Consider the ways in which serious trauma compromises everyone’s decision-making abilities, regardless of age or maturity level. You do want children to know that their views are important and that you take them seriously, but you may not want to let them make the final decision. Ideally you want the decision making process to be shared until you are certain that children have less need of your authority. The older the child is, the more complex this shared process becomes. Older teens are often viewed as having sufficient intelligence and understanding to make these decisions. Developmentally they are exploring evolving issues of identity as individuals with significant independence from parents. Even if you are convinced that your 16-year-old needs counseling, if your older teen feels strongly that it would be a waste of time, he will be more aware of your motive to make him comply, and less aware of what he may really need. In such instances, we cannot coerce compliance, nor would we want to do so, unless the situation poses such a high degree of urgency or risk that it warrants involuntary intervention. In the absence of high risk, you may be better off just trying to keep your older teen engaged in an open relationship with you. If you can foster that engagement, cooperation may improve over time, making it more likely that he will be open to the idea of using counseling in the future. You can also model the self-caretaking behavior that you believe is optimal, for example, by seeking counseling support for yourself. As you get the support you need, you may find that you can also be more emotionally available to your children. Their awareness of your availability may prompt them to seek you out for support, and as they do so you will have increased leverage to help them make decisions that are more in line with their self-interest.


References


Cerel, J., Fristad, M., Weller, E., & Weller, R. (1999). Suicide-bereaved children and adolescents: II. Parental and family functioning. Journal of the Academy of Child & Adolescent Psychiatry, 39(4), 437-444.
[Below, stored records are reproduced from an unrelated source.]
(* ===== verification/Js.v ===== *)
(** * JavaScript values, errors and the result monad

    The dynamically typed data the code receives (parsed JSON, request bodies,
    journals read from disk) and the way functions fail (thrown errors). *)

From S2P Require Export Prelude.

(** ** Numbers *)

(** Every finite double is an integer or an odd multiple of a negative power
    of two; [-0] is identified with [0], which [===] does not distinguish. *)
Inductive jsnum :=
| NInt (z : Z)
| NFrac (m : Z) (k : positive)   (* m / 2^k with m odd *)
| NInf (negative : bool)
| NNaN.

#[export] Instance jsnum_eq_dec : EqDecision jsnum.
Proof. solve_decision. Defined.

Definition MAX_SAFE_INTEGER : Z := 2 ^ 53 - 1.

(** [Number.isFinite], [Number.isInteger], [Number.isSafeInteger]. *)
Definition num_finite (n : jsnum) : bool :=
  match n with NInt _ | NFrac _ _ => true | _ => false end.
Definition num_integer (n : jsnum) : bool := match n with NInt _ => true | _ => false end.
Definition num_safe (n : jsnum) : bool :=
  match n with NInt z => (Z.abs z <=? MAX_SAFE_INTEGER)%Z | _ => false end.

(** [n < 0] and [n > 0]. *)
Definition num_neg (n : jsnum) : bool :=
  match n with NInt z => (z <? 0)%Z | NFrac m _ => (m <? 0)%Z | NInf b => b | NNaN => false end.
Definition num_pos (n : jsnum) : bool :=
  match n with NInt z => (0 <? z)%Z | NFrac m _ => (0 <? m)%Z | NInf b => negb b | NNaN => false end.

(** [a === b] on numbers: [NaN] differs from itself. *)
Definition num_eqb (a b : jsnum) : bool :=
  match a, b with
  | NInt x, NInt y => Z.eqb x y
  | NFrac m k, NFrac n j => Z.eqb m n && Pos.eqb k j
  | NInf x, NInf y => Bool.eqb x y
  | _, _ => false
  end.

(** [a <= b]: never with [NaN]. *)
Definition num_leb (a b : jsnum) : bool :=
  match a, b with
  | NNaN, _ | _, NNaN => false
  | NInf x, NInf y => x || negb y
  | NInf x, _ => x
  | _, NInf y => negb y
  | NInt x, NInt y => (x <=? y)%Z
  | NInt x, NFrac m k => (x * 2 ^ Z.pos k <=? m)%Z
  | NFrac m k, NInt y => (m <=? y * 2 ^ Z.pos k)%Z
  | NFrac m k, NFrac n j => (m * 2 ^ Z.pos j <=? n * 2 ^ Z.pos k)%Z
  end.

(** ** Values *)

(** Own enumerable properties are listed in enumeration order. *)
Inductive jsval :=
| JUndef
| JNull
| JBool (b : bool)
| JNum (n : jsnum)
| JStr (s : jstring)
| JArr (l : list jsval)
| JObj (kvs : list (jstring * jsval)).

Definition record : Type := list (jstring * jsval).

(** Induction with the hypotheses for the elements of arrays and objects. *)
Lemma jsval_rect_nested (P : jsval → Prop) :
  P JUndef → P JNull → (∀ b, P (JBool b)) → (∀ n, P (JNum n)) → (∀ s, P (JStr s)) →
  (∀ l, Forall P l → P (JArr l)) →
  (∀ kvs, Forall (λ kv, P kv.2) kvs → P (JObj kvs)) → ∀ v, P v.
Proof.
  intros Hu Hn Hb Hm Hs Ha Ho.
  refine (fix IH (v : jsval) : P v :=
    match v with
    | JUndef => Hu | JNull => Hn | JBool b => Hb b | JNum n => Hm n | JStr s => Hs s
    | JArr l => Ha l ((fix go l := match l return Forall P l with
                                   | [] => @List.Forall_nil _ _
                                   | x :: l => @List.Forall_cons _ _ _ _ (IH x) (go l) end) l)
    | JObj kvs => Ho kvs ((fix go kvs := match kvs return Forall (λ kv, P kv.2) kvs with
                                         | [] => @List.Forall_nil _ _
                                         | (k, x) :: l => @List.Forall_cons _ _ _ _ (IH x : P (k, x).2) (go l)
                                         end) kvs)
    end).
Qed.

(** [record[field]]: [undefined] when the property is absent. *)
Fixpoint rget (r : record) (field : jstring) : jsval :=
  match r with
  | [] => JUndef
  | (k, v) :: r => if k =s? field then v else rget r field
  end.

(** [Object.prototype.hasOwnProperty.call(record, field)], [Object.keys]. *)
Definition has_own (r : record) (field : jstring) : bool := jmem field (map fst r).
Definition keys (r : record) : list jstring := map fst r.
Definition values (r : record) : list jsval := map snd r.

(** [value.field] on any value that is neither [null] nor [undefined]; the
    fields the code reads are not properties of primitives or arrays.  On the
    two nullish values the code only evaluates it after a guard or with [?.],
    where the result is [undefined] as well. *)
Definition jget (v : jsval) (field : jstring) : jsval :=
  match v with JObj r => rget r field | _ => JUndef end.

(** [typeof value === 'object' && value !== null && !Array.isArray(value)]. *)
Definition as_record (v : jsval) : option record :=
  match v with JObj r => Some r | _ => None end.
Definition is_record (v : jsval) : bool := match v with JObj _ => true | _ => false end.

(** [typeof value === '...'] and [value === null]. *)
Definition is_string (v : jsval) : bool := match v with JStr _ => true | _ => false end.
Definition is_boolean (v : jsval) : bool := match v with JBool _ => true | _ => false end.
Definition is_number (v : jsval) : bool := match v with JNum _ => true | _ => false end.
Definition is_null (v : jsval) : bool := match v with JNull => true | _ => false end.
Definition is_undef (v : jsval) : bool := match v with JUndef => true | _ => false end.
Definition as_string (v : jsval) : option jstring := match v with JStr s => Some s | _ => None end.
Definition as_array (v : jsval) : option (list jsval) := match v with JArr l => Some l | _ => None end.
Definition is_array (v : jsval) : bool := match v with JArr _ => true | _ => false end.

(** [value === true] and [value === 'literal']. *)
Definition is_true (v : jsval) : bool := match v with JBool b => b | _ => false end.
Definition is_lit (v : jsval) (s : jstring) : bool :=
  match v with JStr t => t =s? s | _ => false end.
Definition is_int (v : jsval) (z : Z) : bool :=
  match v with JNum (NInt y) => Z.eqb y z | _ => false end.

(** [allowed.includes(value)] for an array of string literals. *)
Definition is_one_of (v : jsval) (allowed : list jstring) : bool :=
  match v with JStr s => jmem s allowed | _ => false end.

(** [Number.isSafeInteger(value)] and the guard [... && value >= 0]. *)
Definition is_safe_integer (v : jsval) : bool :=
  match v with JNum n => num_safe n | _ => false end.
Definition is_safe_nonneg (v : jsval) : bool :=
  match v with JNum n => num_safe n && negb (num_neg n) | _ => false end.

(** Conversion to boolean. *)
Definition truthy (v : jsval) : bool :=
  match v with
  | JUndef | JNull => false
  | JBool b => b
  | JNum (NInt z) => negb (Z.eqb z 0)
  | JNum NNaN => false
  | JNum _ => true
  | JStr s => match s with [] => false | _ => true end
  | JArr _ | JObj _ => true
  end.

(** [a === b] for values that are not objects; distinct parsed objects and
    arrays are never identical. *)
Definition js_eqb (a b : jsval) : bool :=
  match a, b with
  | JUndef, JUndef | JNull, JNull => true
  | JBool x, JBool y => Bool.eqb x y
  | JNum x, JNum y => num_eqb x y
  | JStr x, JStr y => x =s? y
  | _, _ => false
  end.

(** ** Errors and the result monad *)

(** The error classes of the source ([ValidationError], [PathPolicyViolation],
    [AuthError], [ObtsBlockedError], ...), their codes, messages and details. *)
Inductive error_class :=
| EValidation | EPathPolicy | ERootIgnore | EAuth (status : Z) | EBlocked
| EGitCommand | EGitDurability | EGitMalformedPack | EGitMergeOwnership | EPlain
| ERemovalFailure (status : Z) (retryable : bool) | ERemovalSuperseded.

Record js_error := mk_error {
  err_class : error_class;
  err_code : jstring;
  err_message : jstring;
  err_details : record
}.

Inductive result (A : Type) :=
| Ok (a : A)
| Throw (e : js_error).
Arguments Ok {A} a.
Arguments Throw {A} e.

#[export] Instance Ok_inj A : Inj (=) (=) (@Ok A).
Proof. by intros x y [= ->]. Qed.


#[export] Instance result_ret : MRet result := @Ok.
#[export] Instance result_bind : MBind result := λ A B f m,
  match m with Ok a => f a | Throw e => Throw e end.
#[export] Instance result_fmap : FMap result := λ A B f m,
  match m with Ok a => Ok (f a) | Throw e => Throw e end.

Definition ValidationError (code message : jstring) (details : record) : js_error :=
  mk_error EValidation code message details.

Definition is_ok {A} (m : result A) : bool := match m with Ok _ => true | _ => false end.

(** Forgets how a computation failed. *)
Definition to_option {A} (m : result A) : option A :=
  match m with Ok a => Some a | Throw _ => None end.

Section result_laws.
Context {A B : Type}.

Lemma bind_Ok (m : result A) (f : A → result B) b :
  m ≫= f = Ok b ↔ ∃ a, m = Ok a ∧ f a = Ok b.
Proof. destruct m; cbn; naive_solver. Qed.

Lemma bind_Throw (m : result A) (f : A → result B) e :
  m ≫= f = Throw e ↔ m = Throw e ∨ ∃ a, m = Ok a ∧ f a = Throw e.
Proof. destruct m; cbn; naive_solver. Qed.

Lemma fmap_Ok (m : result A) (f : A → B) b :
  f <$> m = Ok b ↔ ∃ a, m = Ok a ∧ b = f a.
Proof. destruct m; cbn; naive_solver. Qed.

End result_laws.

Section traverse.
Context {A B : Type}.

(** A loop body applied to every element in order, stopping at the first throw. *)
Fixpoint traverse (f : A → result B) (l : list A) : result (list B) :=
  match l with
  | [] => Ok []
  | x :: l => y ← f x; ys ← traverse f l; Ok (y :: ys)
  end.

Lemma traverse_Ok f l k : traverse f l = Ok k ↔ Forall2 (λ x y, f x = Ok y) l k.
Proof.
  revert k; induction l as [|x l IH]; intros k; simpl.
  - split; [intros [= <-]; constructor|by inversion 1].
  - rewrite bind_Ok. setoid_rewrite bind_Ok. split.
    + intros (y & ? & ys & ?%IH & [= <-]). by constructor.
    + inversion 1 as [|? y ? ys ? H2]; subst. apply IH in H2. eauto 6.
Qed.

(** The error that escapes is the one of the first element that fails. *)
Lemma traverse_Throw f l e :
  traverse f l = Throw e ↔
  ∃ l1 x l2, l = l1 ++ x :: l2 ∧ Forall (λ y, is_ok (f y) = true) l1 ∧ f x = Throw e.
Proof.
  induction l as [|x l IH]; simpl.
  - split; [done|]. intros ([|] & ? & ? & ? & _); done.
  - rewrite bind_Throw. split.
    + intros [?|(y & Hy & Ht)]; [by exists [], x, l; auto|].
      apply bind_Throw in Ht as [Ht|(? & _ & [=])].
      apply IH in Ht as (l1 & z & l2 & -> & ? & ?).
      exists (x :: l1), z, l2. split; [done|]. split; [|done].
      constructor; [by rewrite Hy|done].
    + intros ([|w l1] & z & l2 & ? & Hf & ?); simplify_eq/=; [by left|].
      apply Forall_cons in Hf as [Hw Hf]. destruct (f w) eqn:E; [|done].
      right. eexists. split; [done|]. apply bind_Throw. left. apply IH. eauto 6.
Qed.
End traverse.

(** Inverts a hypothesis saying that a monadic computation returned. *)
Ltac inv_ok :=
  repeat match goal with
  | H : _ ≫= _ = Ok _ |- _ => apply bind_Ok in H as (? & ? & ?)
  | H : Ok _ = Ok _ |- _ => injection H as H; subst
  | H : Throw _ = Ok _ |- _ => discriminate H
  | H : (if ?b then _ else _) = Ok _ |- _ => destruct b eqn:?
  | H : match ?x with _ => _ end = Ok _ |- _ => destruct x eqn:?
  end; simplify_eq/=.

(** Splits conjunctions of boolean tests in the hypotheses. *)
Ltac split_tests :=
  repeat match goal with
  | H : _ && _ = true |- _ => apply andb_true_iff in H as [? ?]
  | H : _ || _ = false |- _ => apply orb_false_iff in H as [? ?]
  | H : negb _ = true |- _ => apply negb_true_iff in H
  | H : negb _ = false |- _ => apply negb_false_iff in H
  | H : jeqb _ _ = true |- _ => apply jeqb_eq in H
  | H : jeqb _ _ = false |- _ => apply jeqb_neq in H
  end.

(** ** Laws of records *)

Lemma rget_has_own r k : has_own r k = false → rget r k = JUndef.
Proof.
  unfold has_own. induction r as [|[k' v] r IH]; simpl; [done|].
  rewrite orb_false_iff, jeqb_sym. intros [-> ?]. auto.
Qed.

Lemma has_own_elem r k : has_own r k = true ↔ k ∈ keys r.
Proof. apply jmem_elem. Qed.

Lemma rget_elem r k v : NoDup (keys r) → (k, v) ∈ r → rget r k = v.
Proof.
  induction r as [|[k' v'] r IH]; simpl; intros Hnd Hin; [by apply not_elem_of_nil in Hin|].
  apply NoDup_cons in Hnd as [Hk Hnd].
  apply elem_of_cons in Hin as [[= -> ->]|Hin]; [by rewrite jeqb_refl|].
  destruct (jeqb_spec k' k) as [->|]; [|by apply IH].
  destruct Hk. unfold keys. apply list_elem_of_In, in_map_iff.
  exists (k, v). by rewrite <- list_elem_of_In.
Qed.

Lemma is_lit_eq v s : is_lit v s = true ↔ v = JStr s.
Proof. destruct v; simpl; try done. rewrite jeqb_eq. naive_solver. Qed.

Lemma is_one_of_spec v l : is_one_of v l = true ↔ ∃ s, v = JStr s ∧ s ∈ l.
Proof. destruct v; simpl; try naive_solver. rewrite jmem_elem. naive_solver. Qed.

Lemma is_safe_nonneg_spec v :
  is_safe_nonneg v = true ↔ ∃ z, v = JNum (NInt z) ∧ (0 ≤ z ≤ MAX_SAFE_INTEGER)%Z.
Proof.
  destruct v as [| | |[z| | |]| | |]; simpl; try naive_solver.
  rewrite andb_true_iff, negb_true_iff, Z.leb_le, Z.ltb_ge. split.
  - intros [? ?]. exists z. split; [done|lia].
  - intros (? & [= <-] & ?). lia.
Qed.

Lemma num_eqb_eq a b : num_eqb a b = true ↔ a = b ∧ a ≠ NNaN.
Proof.
  destruct a, b; simpl; rewrite ?andb_true_iff, ?Z.eqb_eq, ?Pos.eqb_eq, ?Bool.eqb_true_iff;
    naive_solver.
Qed.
Cerel, J., & Roberts, T.A. (2005). Suicidal behavior in the family and adolescent risk behavior. Journal of Adolescent Health, 36, 352.e8-352.e14.

Dyregrov, K., & Dyregrov, A. (2005). Siblings after suicide—“The Forgotten bereaved.” Suicide and Life-threatening Behavior, 35(6), 714-724.

Pfeffer, C., Martins, P., Mann, J., Sunkenberg, M., Ice, A., & Damore, J., et al. (1997). Child survivors of suicide: Psychosocial characteristics. Journal of the Academy of Child & Adolescent Psychiatry, 36(1), 65-74.